## DESCRIPTION OF THE TASK
Lines that include the string "length" are the ones to copy from the entries below.

## DATA IN THIS EXERCISE
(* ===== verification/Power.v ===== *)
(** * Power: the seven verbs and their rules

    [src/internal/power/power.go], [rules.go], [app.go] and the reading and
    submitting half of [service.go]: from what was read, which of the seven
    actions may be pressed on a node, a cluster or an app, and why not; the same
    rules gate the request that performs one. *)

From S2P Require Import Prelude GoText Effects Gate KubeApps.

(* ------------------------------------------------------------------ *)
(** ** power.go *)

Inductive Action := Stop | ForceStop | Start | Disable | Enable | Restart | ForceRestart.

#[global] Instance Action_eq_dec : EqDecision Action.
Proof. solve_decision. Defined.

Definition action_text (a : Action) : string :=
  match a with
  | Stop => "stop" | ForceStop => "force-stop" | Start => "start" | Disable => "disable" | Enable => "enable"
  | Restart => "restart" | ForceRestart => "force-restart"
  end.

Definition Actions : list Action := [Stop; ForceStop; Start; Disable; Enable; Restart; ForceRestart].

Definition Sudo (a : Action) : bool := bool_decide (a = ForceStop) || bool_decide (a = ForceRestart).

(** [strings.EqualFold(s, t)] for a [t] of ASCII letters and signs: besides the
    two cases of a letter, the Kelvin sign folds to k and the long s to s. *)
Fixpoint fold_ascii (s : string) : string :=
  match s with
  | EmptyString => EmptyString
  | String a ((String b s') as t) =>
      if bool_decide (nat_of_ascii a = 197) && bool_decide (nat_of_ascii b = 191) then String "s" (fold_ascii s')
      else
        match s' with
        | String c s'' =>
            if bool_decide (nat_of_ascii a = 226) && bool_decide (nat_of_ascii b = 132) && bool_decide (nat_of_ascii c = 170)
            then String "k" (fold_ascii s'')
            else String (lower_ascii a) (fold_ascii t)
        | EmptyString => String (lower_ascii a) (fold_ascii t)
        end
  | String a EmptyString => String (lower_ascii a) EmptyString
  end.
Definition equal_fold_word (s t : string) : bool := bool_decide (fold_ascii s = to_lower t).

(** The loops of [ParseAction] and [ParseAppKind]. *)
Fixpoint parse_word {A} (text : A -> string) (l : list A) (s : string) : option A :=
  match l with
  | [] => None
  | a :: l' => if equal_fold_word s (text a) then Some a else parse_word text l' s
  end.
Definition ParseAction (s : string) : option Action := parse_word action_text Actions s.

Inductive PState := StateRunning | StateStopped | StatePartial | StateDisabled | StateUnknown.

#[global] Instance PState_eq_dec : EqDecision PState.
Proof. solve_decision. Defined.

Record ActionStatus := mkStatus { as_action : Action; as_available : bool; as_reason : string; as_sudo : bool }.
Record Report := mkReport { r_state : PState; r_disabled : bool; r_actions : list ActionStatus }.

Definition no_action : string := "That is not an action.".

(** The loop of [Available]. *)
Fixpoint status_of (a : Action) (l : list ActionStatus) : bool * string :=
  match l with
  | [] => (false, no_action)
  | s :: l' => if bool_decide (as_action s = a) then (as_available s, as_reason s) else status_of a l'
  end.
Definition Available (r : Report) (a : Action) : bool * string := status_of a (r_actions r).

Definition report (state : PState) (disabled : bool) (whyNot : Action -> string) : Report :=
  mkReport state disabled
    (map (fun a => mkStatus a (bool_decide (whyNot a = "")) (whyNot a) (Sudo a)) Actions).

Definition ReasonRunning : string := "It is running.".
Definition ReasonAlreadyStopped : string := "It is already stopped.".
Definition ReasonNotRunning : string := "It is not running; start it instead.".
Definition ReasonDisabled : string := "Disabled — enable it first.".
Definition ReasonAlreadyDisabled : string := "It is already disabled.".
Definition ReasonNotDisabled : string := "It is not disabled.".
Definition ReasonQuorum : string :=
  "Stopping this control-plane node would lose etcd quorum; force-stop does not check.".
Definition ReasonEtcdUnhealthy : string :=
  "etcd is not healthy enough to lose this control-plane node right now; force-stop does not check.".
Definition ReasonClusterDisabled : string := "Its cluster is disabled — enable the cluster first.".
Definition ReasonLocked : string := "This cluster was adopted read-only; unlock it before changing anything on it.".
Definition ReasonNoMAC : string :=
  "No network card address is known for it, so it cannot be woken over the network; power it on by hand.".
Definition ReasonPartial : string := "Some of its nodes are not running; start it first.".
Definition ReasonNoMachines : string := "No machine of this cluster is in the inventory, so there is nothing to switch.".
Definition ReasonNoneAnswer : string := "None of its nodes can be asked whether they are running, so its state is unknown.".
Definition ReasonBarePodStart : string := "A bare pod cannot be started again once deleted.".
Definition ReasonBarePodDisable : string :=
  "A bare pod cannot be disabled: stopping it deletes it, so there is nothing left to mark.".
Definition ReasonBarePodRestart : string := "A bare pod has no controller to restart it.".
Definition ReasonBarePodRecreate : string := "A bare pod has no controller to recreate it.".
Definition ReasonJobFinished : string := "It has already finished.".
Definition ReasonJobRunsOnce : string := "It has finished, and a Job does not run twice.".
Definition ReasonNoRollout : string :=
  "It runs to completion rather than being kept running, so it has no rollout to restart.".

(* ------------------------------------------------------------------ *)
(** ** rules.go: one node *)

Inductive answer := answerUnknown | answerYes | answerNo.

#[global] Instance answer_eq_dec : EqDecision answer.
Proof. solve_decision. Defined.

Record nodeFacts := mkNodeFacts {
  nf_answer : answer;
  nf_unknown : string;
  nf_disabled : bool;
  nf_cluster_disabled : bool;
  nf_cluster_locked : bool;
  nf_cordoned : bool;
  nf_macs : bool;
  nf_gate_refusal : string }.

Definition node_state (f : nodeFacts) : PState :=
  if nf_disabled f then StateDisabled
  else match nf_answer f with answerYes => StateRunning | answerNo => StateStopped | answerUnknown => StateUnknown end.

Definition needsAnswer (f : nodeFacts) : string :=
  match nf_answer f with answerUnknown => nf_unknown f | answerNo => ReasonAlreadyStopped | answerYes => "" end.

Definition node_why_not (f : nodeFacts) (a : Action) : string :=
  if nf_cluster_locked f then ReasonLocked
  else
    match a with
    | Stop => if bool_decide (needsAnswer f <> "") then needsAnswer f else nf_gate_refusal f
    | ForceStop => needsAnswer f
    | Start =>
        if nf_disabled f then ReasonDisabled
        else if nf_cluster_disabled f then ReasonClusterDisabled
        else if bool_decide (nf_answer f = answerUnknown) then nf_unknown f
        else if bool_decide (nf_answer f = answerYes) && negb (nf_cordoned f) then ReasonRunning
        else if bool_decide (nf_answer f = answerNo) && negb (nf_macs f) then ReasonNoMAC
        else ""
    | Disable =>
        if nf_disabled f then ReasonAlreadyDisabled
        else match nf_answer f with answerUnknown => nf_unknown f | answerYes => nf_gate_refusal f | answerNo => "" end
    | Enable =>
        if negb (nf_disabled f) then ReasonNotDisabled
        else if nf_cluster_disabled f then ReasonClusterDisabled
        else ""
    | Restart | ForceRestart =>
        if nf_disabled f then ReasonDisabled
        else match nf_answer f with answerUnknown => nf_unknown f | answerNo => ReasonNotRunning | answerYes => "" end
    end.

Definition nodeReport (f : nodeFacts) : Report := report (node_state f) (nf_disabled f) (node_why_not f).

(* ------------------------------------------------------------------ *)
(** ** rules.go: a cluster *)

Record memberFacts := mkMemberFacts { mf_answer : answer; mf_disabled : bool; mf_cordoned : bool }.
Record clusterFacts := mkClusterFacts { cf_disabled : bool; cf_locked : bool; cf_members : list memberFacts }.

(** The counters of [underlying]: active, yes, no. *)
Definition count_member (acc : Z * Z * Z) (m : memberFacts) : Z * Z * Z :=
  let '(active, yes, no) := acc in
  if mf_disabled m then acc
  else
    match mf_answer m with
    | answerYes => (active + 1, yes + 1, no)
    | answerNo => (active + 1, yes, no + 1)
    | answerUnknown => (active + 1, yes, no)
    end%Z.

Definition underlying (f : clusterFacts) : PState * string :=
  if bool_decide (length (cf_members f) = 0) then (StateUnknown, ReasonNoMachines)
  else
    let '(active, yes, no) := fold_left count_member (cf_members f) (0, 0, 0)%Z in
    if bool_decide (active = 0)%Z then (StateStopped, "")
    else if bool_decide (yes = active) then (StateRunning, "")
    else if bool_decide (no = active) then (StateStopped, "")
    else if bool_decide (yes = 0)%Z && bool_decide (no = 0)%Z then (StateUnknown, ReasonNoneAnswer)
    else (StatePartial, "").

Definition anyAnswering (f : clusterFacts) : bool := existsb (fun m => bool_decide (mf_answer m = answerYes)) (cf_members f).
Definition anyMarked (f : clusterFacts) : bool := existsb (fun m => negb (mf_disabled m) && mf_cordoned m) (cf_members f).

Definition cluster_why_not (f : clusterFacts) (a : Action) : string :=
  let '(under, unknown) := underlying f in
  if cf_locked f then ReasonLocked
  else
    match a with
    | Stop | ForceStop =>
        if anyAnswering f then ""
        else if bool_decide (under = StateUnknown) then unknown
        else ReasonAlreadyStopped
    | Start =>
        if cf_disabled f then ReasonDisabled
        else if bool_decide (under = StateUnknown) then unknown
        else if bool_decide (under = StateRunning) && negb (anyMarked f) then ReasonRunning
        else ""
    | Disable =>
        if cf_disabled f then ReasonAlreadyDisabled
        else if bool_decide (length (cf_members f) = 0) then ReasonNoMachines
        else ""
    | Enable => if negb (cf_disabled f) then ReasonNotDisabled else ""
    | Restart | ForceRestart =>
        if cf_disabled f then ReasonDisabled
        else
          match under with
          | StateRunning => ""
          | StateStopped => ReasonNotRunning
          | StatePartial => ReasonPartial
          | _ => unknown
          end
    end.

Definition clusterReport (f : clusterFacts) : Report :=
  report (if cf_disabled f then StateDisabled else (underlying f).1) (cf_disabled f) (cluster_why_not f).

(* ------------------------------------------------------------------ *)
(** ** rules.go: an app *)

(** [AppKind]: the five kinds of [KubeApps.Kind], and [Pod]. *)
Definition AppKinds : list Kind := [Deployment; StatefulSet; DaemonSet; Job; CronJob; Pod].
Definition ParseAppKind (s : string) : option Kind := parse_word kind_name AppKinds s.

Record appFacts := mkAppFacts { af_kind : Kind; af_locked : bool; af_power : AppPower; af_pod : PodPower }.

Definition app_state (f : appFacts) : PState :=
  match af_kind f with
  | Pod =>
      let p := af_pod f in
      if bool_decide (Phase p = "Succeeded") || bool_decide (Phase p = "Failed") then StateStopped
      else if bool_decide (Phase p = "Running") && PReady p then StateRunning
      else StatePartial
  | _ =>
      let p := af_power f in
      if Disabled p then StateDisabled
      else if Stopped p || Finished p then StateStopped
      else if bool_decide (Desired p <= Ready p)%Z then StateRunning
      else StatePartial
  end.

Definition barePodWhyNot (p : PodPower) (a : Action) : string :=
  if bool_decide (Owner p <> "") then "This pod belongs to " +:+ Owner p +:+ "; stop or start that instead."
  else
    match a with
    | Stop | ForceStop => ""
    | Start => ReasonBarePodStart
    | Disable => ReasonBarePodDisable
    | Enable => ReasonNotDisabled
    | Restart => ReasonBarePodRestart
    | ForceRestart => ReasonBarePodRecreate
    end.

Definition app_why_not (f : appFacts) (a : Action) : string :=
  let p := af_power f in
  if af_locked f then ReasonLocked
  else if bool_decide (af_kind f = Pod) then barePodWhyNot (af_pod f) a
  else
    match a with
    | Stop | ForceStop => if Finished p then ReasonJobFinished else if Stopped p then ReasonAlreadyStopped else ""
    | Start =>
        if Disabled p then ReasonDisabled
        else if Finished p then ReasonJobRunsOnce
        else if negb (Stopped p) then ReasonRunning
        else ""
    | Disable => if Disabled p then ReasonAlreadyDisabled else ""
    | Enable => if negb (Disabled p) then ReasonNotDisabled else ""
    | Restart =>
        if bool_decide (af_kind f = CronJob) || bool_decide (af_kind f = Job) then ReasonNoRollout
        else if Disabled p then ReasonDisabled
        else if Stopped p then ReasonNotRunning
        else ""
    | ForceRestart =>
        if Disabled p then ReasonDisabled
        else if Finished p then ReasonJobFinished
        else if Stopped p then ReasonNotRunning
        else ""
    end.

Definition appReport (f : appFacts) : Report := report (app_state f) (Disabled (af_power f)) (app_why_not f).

## SOLUTION BELOW
  if bool_decide (length (cf_members f) = 0) then (StateUnknown, ReasonNoMachines)
        else if bool_decide (length (cf_members f) = 0) then ReasonNoMachines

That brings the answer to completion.